Неужели?.. Неужели получилось? Неужели я смог на несколько минут стать для них невидимым, неслышимым? Радость была острой и болезненной, как первый вдох после долгого пребывания под водой. Я смог! Я нашел способ! Я могу думать!
Я сделал шаг к столу, чувствуя эйфорию и страшную усталость одновременно. Я прислонился к нему, закрыв глаза. Я их обманул. Я, Павел, бывший преподаватель философии, нищий и голодный, обманул всеведущих тюремщиков.
И в этот момент торжества я услышал звук.
Он донесся из-за стены. Тихий. Едва различимый.
*Цок.*
Я замер. Что это?
*Цок-цок.*
Это был не стук. Не шаги. Звук был тонким, стеклянным. Словно кто-то взял маленький камешек и легонько постукивал им по стене с той стороны.
*Цок… цок-цок… цок.*
Я подошел к стене, приложил к ней ухо. Обои были холодными и шершавыми. Звук стал отчетливее. Он раздавался точно напротив того места, куда отлетел самый большой осколок моей чашки.
И тут я понял.
Они не стучали. Они не пытались передать мне сообщение. То, что они делали, было гораздо хуже.
Они взяли что-то – осколок чашки, или стакана, или кусочек плитки, неважно, – и теперь методично, с холодным, нечеловеческим терпением, выстукивали по стене с той стороны точную копию узора трещин на моем полу.
*Цок-цок-цок* – это линия разлома. Пауза. *Цок* – это отдельный маленький осколок.
Они не просто слышали мою мысль. Они видели результат. Моя ментальная крепость, мой город-парадокс, моя стена из чистого разума – все это было для них не более чем забавным узором на стекле, сквозь которое они продолжали смотреть. Они позволили мне довести мой эксперимент до конца. Они дали мне эту крупицу надежды. Они насладились моим коротким триумфом.
А потом, с издевательской точностью, они показали мне, что я все это время оставался клоуном на их арене. Они не просто знали, что я разобью чашку. Они в деталях видели, как именно она разобьется.

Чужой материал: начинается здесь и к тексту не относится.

(* ===== verification/SchedSwitch.v ===== *)
(** The choice of the next task, blocking the current one, and notifying a task. *)
From Stdlib Require Import ZArith Lia Bool.
From stdpp Require Import base decidable list gmap sorting.
From S2P Require Import Prelude Queue Tasks EtharpTable Sched SchedProofs.

(** * Choosing the next task *)

Definition same_ready (s s' : sched) : Prop := forall x, x ∈ ready_tasks s' <-> x ∈ ready_tasks s.

Lemma concat_replaced (c c' : cyc) : (members c' ≡ₚ members c) -> forall (l : list cyc) p, l !! p = Some c ->
  concat (members <$> <[p := c']> l) ≡ₚ concat (members <$> l).
Proof.
  intros P. induction l as [| d l IH]; intros p E; [discriminate |]. destruct p as [| p]; cbn in *.
  - injection E as ->. now rewrite P.
  - now rewrite (IH p E).
Qed.

Lemma ready_replaced s p c c' x y : sched_ok s -> suspended s = 0 -> ready s !! p = Some c -> cyc_ok c' -> (members c' ≡ₚ members c) -> x ∈ members c ->
  let s' := with_current x y (with_ready (top_ready s) (<[p := c']> (ready s)) s) in
  sched_ok s' /\ same_ready s s'.
Proof.
  intros [H T Ev Hc Hp Hpe] Hs E O P Hx. cbn zeta. set (s' := with_current _ _ _).
  pose proof (concat_replaced c c' P (ready s) p E) as Pc.
  assert (Pp : places s' ≡ₚ places s).
  { unfold places. cbn [s' ready with_current with_ready pxDelayedTaskList pxOverflowDelayedTaskList xSuspendedTaskList]. now rewrite Pc. }
  assert (Hm : forall q d, ready s' !! q = Some d -> exists d0, ready s !! q = Some d0 /\ cyc_ok d /\ (members d ≡ₚ members d0)).
  { intros q d Eq. cbn [s' ready with_current with_ready] in Eq. destruct (decide (p = q)) as [<- | N].
    - rewrite list_lookup_insert_eq in Eq by exact (lookup_lt_Some _ _ _ E). injection Eq as <-. eauto.
    - rewrite list_lookup_insert_ne in Eq by exact N. exists d. split; [exact Eq |]. split; [| reflexivity].
      exact (Forall_lookup_1 _ _ _ _ (lo_cycs s H) Eq). }
  split; [split |].
  - split.
    + cbn [s' ready with_current with_ready]. rewrite length_insert. apply H.
    + apply Forall_lookup_2. intros q d Eq. now destruct (Hm q d Eq) as (? & _ & K & _).
    + rewrite Pp. apply H.
    + intros z. rewrite Pp. apply (lo_tasks s H).
    + intros q d z t Eq Hz. destruct (Hm q d Eq) as (d0 & E0 & _ & Q). rewrite Q in Hz. exact (lo_prio s H q d0 z t E0 Hz).
    + apply (lo_range s H).
    + destruct (lo_top s H) as [T1 T2]. split; [exact T1 |]. intros q Hq. change (top_ready s') with (top_ready s). rewrite (T2 q Hq). split.
      * intros (d & Ed & Nd). cbn [s' ready with_current with_ready]. destruct (decide (p = Z.to_nat q)) as [-> | N].
        -- exists c'. rewrite list_lookup_insert_eq by exact (lookup_lt_Some _ _ _ E). split; [reflexivity |].
           intros K. rewrite K in P. apply Permutation_nil in P. congruence.
        -- exists d. now rewrite list_lookup_insert_ne by exact N.
      * intros (d & Ed & Nd). destruct (Hm _ d Ed) as (d0 & E0 & _ & Q). exists d0. split; [exact E0 |]. intros K. rewrite K in Q.
        symmetry in Q. now apply Permutation_nil in Q.
  - destruct T; now split.
  - destruct Ev; now split.
  - apply (lo_tasks s H). exact (ready_place s p c x E Hx).
  - exact Hp.
  - exact Hpe.
  - intros z. unfold ready_tasks. cbn [s' ready with_current with_ready]. now rewrite Pc.
Qed.

(** The ready list of the highest priority in use. *)
Definition top_list (s : sched) (p : nat) (c : cyc) : Prop :=
  ready s !! p = Some c /\ members c <> [] /\ forall q d, (p < q)%nat -> ready s !! q = Some d -> members d = [].

Lemma top_list_exists s : lists_ok s -> ready_tasks s <> [] -> exists p c, top_list s p c /\ portGET_HIGHEST_PRIORITY (top_ready s) = Z.of_nat p.
Proof.
  intros H N. destruct (lo_top s H) as [T1 T2].
  assert (Hz : top_ready s <> 0).
  { intros E. apply N. unfold ready_tasks. destruct (concat _) as [| x l] eqn:El; [reflexivity | exfalso].
    assert (Hx : In x (concat (members <$> ready s))) by (rewrite El; now left).
    apply in_concat in Hx as (k & Hk & Hx). apply list_elem_of_In, list_elem_of_fmap in Hk as (c & -> & Hc).
    apply list_elem_of_lookup in Hc as [p Ep]. assert (B : Z.testbit (top_ready s) (Z.of_nat p) = true).
    { apply T2; [lia |]. exists c. rewrite Nat2Z.id. split; [exact Ep |]. intros K. now rewrite K in Hx. }
    rewrite E, Z.testbit_0_l in B. discriminate. }
  assert (Hl : 0 <= Z.log2 (top_ready s)) by apply Z.log2_nonneg.
  destruct (proj1 (T2 _ Hl)) as (c & Ec & Nc); [apply Z.bit_log2; lia |].
  exists (Z.to_nat (Z.log2 (top_ready s))), c. split.
  - split; [exact Ec |]. split; [exact Nc |]. intros q d Hq Ed. destruct (members d) as [| z l] eqn:Em; [reflexivity |]. exfalso.
    assert (B : Z.testbit (top_ready s) (Z.of_nat q) = true).
    { apply T2; [lia |]. exists d. rewrite Nat2Z.id, Em. now split. }
    rewrite Z.bits_above_log2 in B; [discriminate | exact T1 | lia].
  - unfold portGET_HIGHEST_PRIORITY. rewrite (proj2 (Z.eqb_neq _ _) Hz). lia.
Qed.

(** The task at the front of that list runs, and is then at its end. *)
Lemma switch_context_run s p c x r : sched_ok s -> suspended s = 0 -> top_list s p c -> members c = x :: r ->
  exists s', vTaskSwitchContext s = Done tt s' /\ sched_ok s' /\ suspended s' = 0 /\ current s' = x /\ yield_pending s' = pdFALSE /\ same_ready s s' /\
    (exists c', top_list s' p c' /\ members c' = r ++ [x]) /\
    tasks s' = tasks s /\ (forall y, deadline s' y = deadline s y) /\ abs_tick s' = abs_tick s /\ xPendedTicks s' = xPendedTicks s /\
    pending s' = pending s.
Proof.
  intros H Hs (E & Nc & Hi) Em.
  assert (Hn : ready_tasks s <> []).
  { intros K. assert (Q : x ∈ ready_tasks s); [| rewrite K in Q; inversion Q].
    apply list_elem_of_In, in_concat. exists (members c). rewrite <- !list_elem_of_In. split; [| rewrite Em; left].
    apply list_elem_of_fmap. exists c. split; [reflexivity | now apply list_elem_of_lookup_2 in E]. }
  destruct (top_list_exists s (so_lists s H) Hn) as (p' & c0 & (E0 & N0 & Hi0) & Ep).
  assert (p' = p) as ->.
  { destruct (lt_eq_lt_dec p p') as [[L | ->] | L]; [now destruct N0; apply (Hi p' c0 L) | reflexivity | now destruct Nc; apply (Hi0 p c L)]. }
  pose proof (Forall_lookup_1 _ _ _ _ (lo_cycs s (so_lists s H)) E) as O.
  destruct (next_owner c x r O Em) as (O' & Ex & Em'). set (c' := listGET_OWNER_OF_NEXT_ENTRY c) in *.
  destruct (ready_replaced s p c c' x pdFALSE H Hs E O') as [K1 K2]; [rewrite Em, Em'; symmetry; apply Permutation_cons_append | rewrite Em; left |].
  exists (with_current x pdFALSE (with_ready (top_ready s) (<[p := c']> (ready s)) s)).
  split; [| split; [exact K1 |]; split; [exact Hs |]; do 2 (split; [reflexivity |]); split; [exact K2 |]; split; [| now repeat split]].
  - unfold vTaskSwitchContext. unfold bind at 1, get at 1. rewrite Hs. cbn [Z.eqb negb]. cbv zeta. rewrite Ep, Nat2Z.id, E, Em.
    rewrite (bind_done (configASSERT (0 <? Z.of_nat (length (x :: r)))) _ tt s s eq_refl). fold c'. now rewrite Ex.
  - exists c'. split; [| exact Em']. split; [cbn; now rewrite list_lookup_insert_eq by exact (lookup_lt_Some _ _ _ E) |].
    split; [rewrite Em'; intros K; now apply app_eq_nil in K |]. intros q d L. cbn [ready with_current with_ready].
    rewrite list_lookup_insert_ne by lia. now apply Hi.
Qed.

(** Switches one after another. *)
Fixpoint switches (n : nat) : prog sched unit := match n with O => ret tt | S n' => vTaskSwitchContext ;; switches n' end.

Lemma switches_run n : forall s p c x, sched_ok s -> suspended s = 0 -> top_list s p c -> members c !! n = Some x ->
  exists s', switches (S n) s = Done tt s' /\ sched_ok s' /\ suspended s' = 0 /\ current s' = x /\ same_ready s s' /\
    (exists c', top_list s' p c' /\ members c' = drop (S n) (members c) ++ take (S n) (members c)) /\ tasks s' = tasks s.
Proof.
  induction n as [| n IH]; intros s p c x H Hs Ht Ex; destruct (members c) as [| y r] eqn:Em; try discriminate.
  - injection Ex as ->. destruct (switch_context_run s p c x r H Hs Ht Em) as (s' & E & K1 & K2 & K3 & _ & K4 & K5 & K6 & _).
    exists s'. cbn [switches]. rewrite (bind_done _ _ _ _ _ E). cbn [drop take]. rewrite drop_0. auto 10.
  - destruct (switch_context_run s p c y r H Hs Ht Em) as (s1 & E & K1 & K2 & K3 & _ & K4 & (c1 & Ht1 & Em1) & K6 & _).
    cbn in Ex. assert (Lr : (n < length r)%nat) by exact (lookup_lt_Some _ _ _ Ex).
    destruct (IH s1 p c1 x K1 K2 Ht1) as (s' & E' & J1 & J2 & J3 & J4 & (c' & Hc' & Em') & J5).
    { rewrite Em1. now rewrite lookup_app_l by exact Lr. }
    exists s'. rewrite (bind_done _ _ _ _ _ E : switches (S (S n)) s = switches (S n) s1). split; [exact E' |].
    do 3 (split; [assumption |]). split; [intros z; now rewrite (J4 z), (K4 z) |]. split; [| congruence].
    exists c'. split; [exact Hc' |]. rewrite Em', Em1. rewrite drop_app_le, take_app_le by lia. cbn [drop take]. now rewrite <- app_assoc.
Qed.

(** C25: The tasks of the highest priority in use get their turn one after another, in the order of their ready list. *)
Theorem tasks_take_turns s p c n x : sched_ok s -> suspended s = 0 -> top_list s p c -> members c !! n = Some x ->
  (forall y, y ∈ ready_tasks s -> prio_of s y <= Z.of_nat p) /\
  exists s' c', switches (S n) s = Done tt s' /\ sched_ok s' /\ current s' = x /\ prio_of s' x = Z.of_nat p /\ same_ready s s' /\
    top_list s' p c' /\ members c' = drop (S n) (members c) ++ take (S n) (members c).
Proof.
  intros H Hs Ht Ex.
  assert (Q : forall q d y, ready s !! q = Some d -> y ∈ members d -> prio_of s y = Z.of_nat q).
  { intros q d y Ed Hy. assert (K : is_Some (tasks s !! y)) by (apply (lo_tasks s (so_lists s H)); exact (ready_place s q d y Ed Hy)).
    destruct K as [t Et]. unfold prio_of. rewrite Et. exact (lo_prio s (so_lists s H) q d y t Ed Hy Et). }
  split.
  - intros y Hy. apply list_elem_of_In, in_concat in Hy as (k & Hk & Hy). apply list_elem_of_In, list_elem_of_fmap in Hk as (d & -> & Hd).
    apply list_elem_of_lookup in Hd as [q Ed]. apply list_elem_of_In in Hy. rewrite (Q q d y Ed Hy). destruct (le_lt_dec q p) as [L | L]; [lia |].
    destruct Ht as (_ & _ & Ht). rewrite (Ht q d L Ed) in Hy. inversion Hy.
  - destruct (switches_run n s p c x H Hs Ht Ex) as (s' & E & O & S & C & R & (c' & Ht' & Em) & Et).
    exists s', c'. repeat (split; [assumption |]). split; [| auto]. unfold prio_of. rewrite Et. apply (Q p c x (proj1 Ht)).
    now apply list_elem_of_lookup_2 in Ex.
Qed.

Я отшатнулся от стены. Ужас был уже не ледяным, не паническим. Он был горячим, черным, как смола. Он затапливал легкие.
Я посмотрел на синие осколки на полу. Потом на стену. Моя хитрость. Моя философия. Мой разум. Все это было пылью. Игрушками в руках сущности, для которой Кант и Гегель – не более чем детский лепет.
Они не просто читают мысли. Они видят мир моими глазами.
Я сел на пол, спиной к стене, той, что вела в коридор – подальше от них. Я обхватил голову руками. Издевательское постукивание прекратилось. Они донесли свою мысль. Теперь за стеной снова была тишина. Но я знал, что она значит. Это была тишина палача, который ждет, пока приговоренный осознает свой приговор в полной мере.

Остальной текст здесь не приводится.